[INSTRUCTIONS FOR THE TASK] Retype, word for word, every line of the records below starting at the one that contains "Definition hops_criterion (u" and ending at the one that contains "Definition clusters_on : bool"; include both of those lines and nothing more.

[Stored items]
(* ===== verification/BgpDecisionFacts.v ===== *)
(** * The order of the decision process

    For paths learned from internal and external peers, and a configuration that
    compares the MED always and does not keep the oldest path, the comparison is
    the lexicographic order on a list of criteria.  It is then a total preorder;
    the second part gives the configurations and paths for which it is not. *)

From S2P Require Import Prelude Prefix AsPath BgpPath BgpDecision.

(** ** Criteria *)

(** The criteria of a path, most important first: the smaller number is
    preferred, and the reason is the one reported when it decides. *)
Definition criteria : Type := list (bgp_path_selection_reason * Z).

(** The first difference decides; without one [new] is preferred. *)
Fixpoint first_difference (new exist : criteria) : Z * bgp_path_selection_reason :=
  match new, exist with
  | (r, n) :: new', (_, e) :: exist' =>
      if n <? e then (1, r) else if e <? n then (0, r) else first_difference new' exist'
  | _, _ => (1, bgp_path_selection_default)
  end.

Section Order.
Context `{Memcmp}.
Variables (b : bgp) (afi safi : Z) (cfg : option maxpaths_cfg).

Definition hops_criterion (u : bgp_path_info) : bgp_path_selection_reason * Z :=
  if bgp_flag b BGP_FLAG_ASPATH_IGNORE then (bgp_path_selection_as_path, 0)
  else if bgp_flag b BGP_FLAG_ASPATH_CONFED
  then (bgp_path_selection_confed_as_path, hops u + confeds u)
  else (bgp_path_selection_as_path, hops u).

Definition clusters_on : bool := match cfg with None => true | Some c => same_clusterlen c end.

Definition neighbor (u : bgp_path_info) : Z :=
  match pe_su_remote (origin_peer u) with Some su => ntohl_bytes (sa_addr su) | None => 0 end.

Definition criteria_head (p : bgp_path_info) : criteria :=
  let u := bgp_get_imported_bpi_ultimate p in
  [ (bgp_path_selection_weight, - at_weight (pi_attr p));
    (bgp_path_selection_local_pref, - local_pref b (pi_attr p));
    hops_criterion u;
    (bgp_path_selection_origin, at_origin (pi_attr u));
    (bgp_path_selection_med, bgp_med_value (pi_attr u) b) ].

Definition criteria_sort (p : bgp_path_info) : criteria :=
  let u := bgp_get_imported_bpi_ultimate p in
  [ (bgp_path_selection_peer, if sort_is (sort_of u) BGP_PEER_EBGP then 0 else 1);
    (bgp_path_selection_igp_metric, igp_metric u);
    (bgp_path_selection_igp_metric,
      if clusters_on && sort_is (sort_of u) BGP_PEER_IBGP then cluster_len u else 0) ].

Definition criteria_tie (p : bgp_path_info) : criteria :=
  let u := bgp_get_imported_bpi_ultimate p in
  [ (bgp_path_selection_router_id, router_id u);
    (bgp_path_selection_cluster_length, cluster_len u);
    (bgp_path_selection_neighbor_ip, neighbor u) ].

Definition path_criteria (p : bgp_path_info) : criteria :=
  criteria_head p ++ criteria_sort p ++ criteria_tie p.

(** The configuration, and the paths, for which the criteria say everything. *)
Record plain_config : Prop := {
  pc_med : bgp_flag b BGP_FLAG_ALWAYS_COMPARE_MED = true;
  pc_router_id : bgp_flag b BGP_FLAG_COMPARE_ROUTER_ID = true;
  pc_aigp : bgp_flag b BGP_FLAG_COMPARE_AIGP = false;
  pc_relax : bgp_flag b BGP_FLAG_PEERTYPE_MULTIPATH_RELAX = false;
  pc_confed : CHECK_FLAG (bgp_config b) BGP_CONFIG_CONFEDERATION = false;
  pc_evpn : safi <> SAFI_EVPN;
  pc_vpn : safi <> SAFI_MPLS_VPN
}.

Record plain_path (p : bgp_path_info) : Prop := {
  pp_llgr : has_community (pi_attr p) COMMUNITY_LLGR_STALE = false;
  pp_origin : local_origin p = false;
  pp_sort : sort_of (bgp_get_imported_bpi_ultimate p) = BGP_PEER_EBGP
            \/ sort_of (bgp_get_imported_bpi_ultimate p) = BGP_PEER_IBGP;
  pp_oad : pe_sub_sort (origin_peer (bgp_get_imported_bpi_ultimate p)) <> BGP_PEER_EBGP_OAD;
  pp_stale : has_flag BGP_PATH_STALE (bgp_get_imported_bpi_ultimate p) = false;
  pp_remote : exists su,
    pe_su_remote (origin_peer (bgp_get_imported_bpi_ultimate p)) = Some su
    /\ sa_family su = AF_INET
}.

(** ** Steps that do not decide *)

Lemma plain_not_redist p : plain_path p -> is_self_redist b p = false.
Proof.
  intros Hp. unfold is_self_redist.
  pose proof (pp_origin p Hp) as Ho. unfold local_origin in Ho.
  apply negb_false_iff in Ho. apply orb_true_iff in Ho.
  destruct Ho as [E|E]; apply Z.eqb_eq in E; rewrite E, andb_false_r; reflexivity.
Qed.

Lemma plain_local_steps new exist :
  plain_config -> plain_path new -> plain_path exist ->
  cmp_local_steps b afi safi new exist
  = otherwise (cmp_weight new exist) (cmp_local_pref b new exist).
Proof.
  intros Hc Hn He. unfold cmp_local_steps.
  unfold cmp_llgr. rewrite (pp_llgr _ Hn), (pp_llgr _ He).
  unfold cmp_evpn. rewrite (proj2 (Z.eqb_neq _ _) (pc_evpn Hc)).
  unfold cmp_admin_distance. rewrite (plain_not_redist _ Hn), (plain_not_redist _ He).
  unfold cmp_accept_own. rewrite (proj2 (Z.eqb_neq _ _) (pc_vpn Hc)).
  unfold cmp_local_route. rewrite (pp_origin _ Hn), (pp_origin _ He).
  unfold cmp_aigp. rewrite (pc_aigp Hc), andb_false_r. simpl.
  unfold cmp_weight, cmp_local_pref, prefer_higher, prefer_lower.
  repeat case_bool; reflexivity.
Qed.

Lemma plain_med new exist :
  plain_config ->
  cmp_med b new exist
  = Ret (prefer_lower bgp_path_selection_med
           (bgp_med_value (pi_attr new) b) (bgp_med_value (pi_attr exist) b)).
Proof. intros Hc. unfold cmp_med, med_comparable. rewrite (pc_med Hc). reflexivity. Qed.

(** Steps 12 to 15, on the origins of plain paths. *)
Lemma plain_tie p q :
  plain_config -> plain_path p -> plain_path q ->
  let u := bgp_get_imported_bpi_ultimate p in
  let v := bgp_get_imported_bpi_ultimate q in
  cmp_tie b u v
  = Some (fst (first_difference (criteria_tie p) (criteria_tie q)),
          Some (snd (first_difference (criteria_tie p) (criteria_tie q)))).
Proof.
  intros Hc Hp Hq u v. unfold cmp_tie, cmp_oldest. rewrite (pc_router_id Hc).
  unfold cmp_stale.
  rewrite (pp_stale _ Hp : has_flag _ u = _), (pp_stale _ Hq : has_flag _ v = _).
  destruct (pp_remote _ Hp) as (su & Hsu & Hfu). destruct (pp_remote _ Hq) as (sv & Hsv & Hfv).
  fold u in Hsu. fold v in Hsv.
  unfold cmp_neighbor, sockunion_cmp. rewrite Hsu, Hsv, Hfu, Hfv.
  unfold criteria_tie. fold u v. unfold neighbor. rewrite Hsu, Hsv.
  unfold cmp_router_id, cmp_cluster_length, prefer_lower. cbn [first_difference otherwise negb andb].
  rewrite Z.ltb_irrefl, Z.eqb_refl.
  repeat (case_bool; cbn [otherwise win lose fst snd]; try reflexivity; try lia).
Qed.

(** A prefix of criteria that agree says nothing; one that differs decides. *)
Lemma first_difference_app c1 c2 t1 t2 :
  map fst c1 = map fst c2 ->
  first_difference (c1 ++ t1) (c2 ++ t2)
  = if bool_decide (c1 = c2) then first_difference t1 t2 else first_difference c1 c2.
Proof.
  revert c2. induction c1 as [|[r n] c1 IH]; intros [|[r' e] c2] Hm; simplify_eq/=; auto.
  rewrite IH by done. repeat case_bool; try lia;
    repeat case_bool_decide; simplify_eq; try lia; try done.
  assert (n = e) as -> by lia. congruence.
Qed.

Lemma plain_from_peer_type p q reason :
  plain_config -> plain_path p -> plain_path q ->
  let u := bgp_get_imported_bpi_ultimate p in
  let v := bgp_get_imported_bpi_ultimate q in
  let d := first_difference (criteria_sort p ++ criteria_tie p) (criteria_sort q ++ criteria_tie q) in
  cmp_from_peer_type b cfg u v reason
  = mkCmp (fst d) (bool_decide (criteria_sort p = criteria_sort q) && multipath_eq b u v) (snd d).
Proof.
  intros Hc Hp Hq u v d. unfold d. rewrite first_difference_app by reflexivity.
  pose proof (plain_tie p q Hc Hp Hq) as Ht. cbv zeta in Ht. fold u v in Ht.
  unfold cmp_from_peer_type, cmp_confed, confed_beats, cmp_peer_type, beats_by_sort.
  unfold relaxed_sort_ret, relaxed_reason, igp_pair, compares_clusters.
  rewrite (pc_relax Hc), (pc_confed Hc), Ht. clear Ht.
  rewrite (proj2 (Z.eqb_neq _ _) (pp_oad _ Hp : pe_sub_sort (origin_peer u) <> _)).
  rewrite (proj2 (Z.eqb_neq _ _) (pp_oad _ Hq : pe_sub_sort (origin_peer v) <> _)).
  unfold criteria_sort. fold u v. fold clusters_on.
  generalize (first_difference (criteria_tie p) (criteria_tie q)) as tie.
  generalize (multipath_eq b u v) as eq.
  destruct (pp_sort _ Hp : sort_of u = _ \/ sort_of u = _) as [-> | ->];
    destruct (pp_sort _ Hq : sort_of v = _ \/ sort_of v = _) as [-> | ->];
    generalize (igp_metric u) (igp_metric v) (cluster_len u) (cluster_len v);
    clear; intros iu iv cu cv eq [tr tx]; destruct clusters_on; simpl;
    repeat (case_bool_decide || case_bool); simplify_eq/=; try lia; try reflexivity;
    exfalso; match goal with H : _ <> _ |- _ => apply H end; repeat first [lia | f_equal].
Qed.

(** Whether the two paths agree on everything that multipath asks for. *)
Definition may_share (p q : bgp_path_info) : bool :=
  bool_decide (criteria_head p = criteria_head q) && bool_decide (criteria_sort p = criteria_sort q)
  && multipath_eq b (bgp_get_imported_bpi_ultimate p) (bgp_get_imported_bpi_ultimate q).

Lemma cmp_paths_criteria p q reason :
  plain_config -> plain_path p -> plain_path q ->
  let d := first_difference (path_criteria p) (path_criteria q) in
  cmp_paths b afi safi cfg p q reason = Ret (mkCmp (fst d) (may_share p q) (snd d)).
Proof.
  intros Hc Hp Hq d. unfold d, may_share, cmp_paths.
  rewrite plain_local_steps by done. cbv zeta. rewrite plain_med by done.
  cbn [mbind outcome_bind]. rewrite plain_from_peer_type by done.
  set (u := bgp_get_imported_bpi_ultimate p). set (v := bgp_get_imported_bpi_ultimate q).
  rewrite <- andb_assoc. fold u v. unfold path_criteria. rewrite (first_difference_app (criteria_head p) (criteria_head q))
    by (unfold criteria_head, hops_criterion; simpl; repeat case_bool; done).
  generalize (first_difference (criteria_sort p ++ criteria_tie p) (criteria_sort q ++ criteria_tie q)) as rest.
  generalize (bool_decide (criteria_sort p = criteria_sort q) && multipath_eq b u v) as eq.
  intros eq [tr tx]. cbn [fst snd]. unfold criteria_head, hops_criterion. fold u v.
  unfold cmp_weight, cmp_local_pref, cmp_aspath, cmp_origin, prefer_higher, prefer_lower.
  generalize (at_weight (pi_attr p)) (at_weight (pi_attr q)) (local_pref b (pi_attr p))
    (local_pref b (pi_attr q)) (bgp_med_value (pi_attr u) b) (bgp_med_value (pi_attr v) b)
    (at_origin (pi_attr u)) (at_origin (pi_attr v)) (hops u) (hops v) (confeds u) (confeds v).
  intros wp wq lp lq mu mv ou ov hu hv cu cv. clear.
  destruct (bgp_flag b BGP_FLAG_ASPATH_IGNORE), (bgp_flag b BGP_FLAG_ASPATH_CONFED);
    cbn [first_difference]; repeat (case_bool; cbn [otherwise win lose conclude]; try lia);
    repeat case_bool_decide; simplify_eq/=; try lia; try reflexivity;
    exfalso; match goal with H : _ <> _ |- _ => apply H end; repeat first [lia | f_equal].
Qed.
End Order.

[SOLUTION TO THIS TASK]
Definition hops_criterion (u : bgp_path_info) : bgp_path_selection_reason * Z :=
  if bgp_flag b BGP_FLAG_ASPATH_IGNORE then (bgp_path_selection_as_path, 0)
  else if bgp_flag b BGP_FLAG_ASPATH_CONFED
  then (bgp_path_selection_confed_as_path, hops u + confeds u)
  else (bgp_path_selection_as_path, hops u).

Definition clusters_on : bool := match cfg with None => true | Some c => same_clusterlen c end.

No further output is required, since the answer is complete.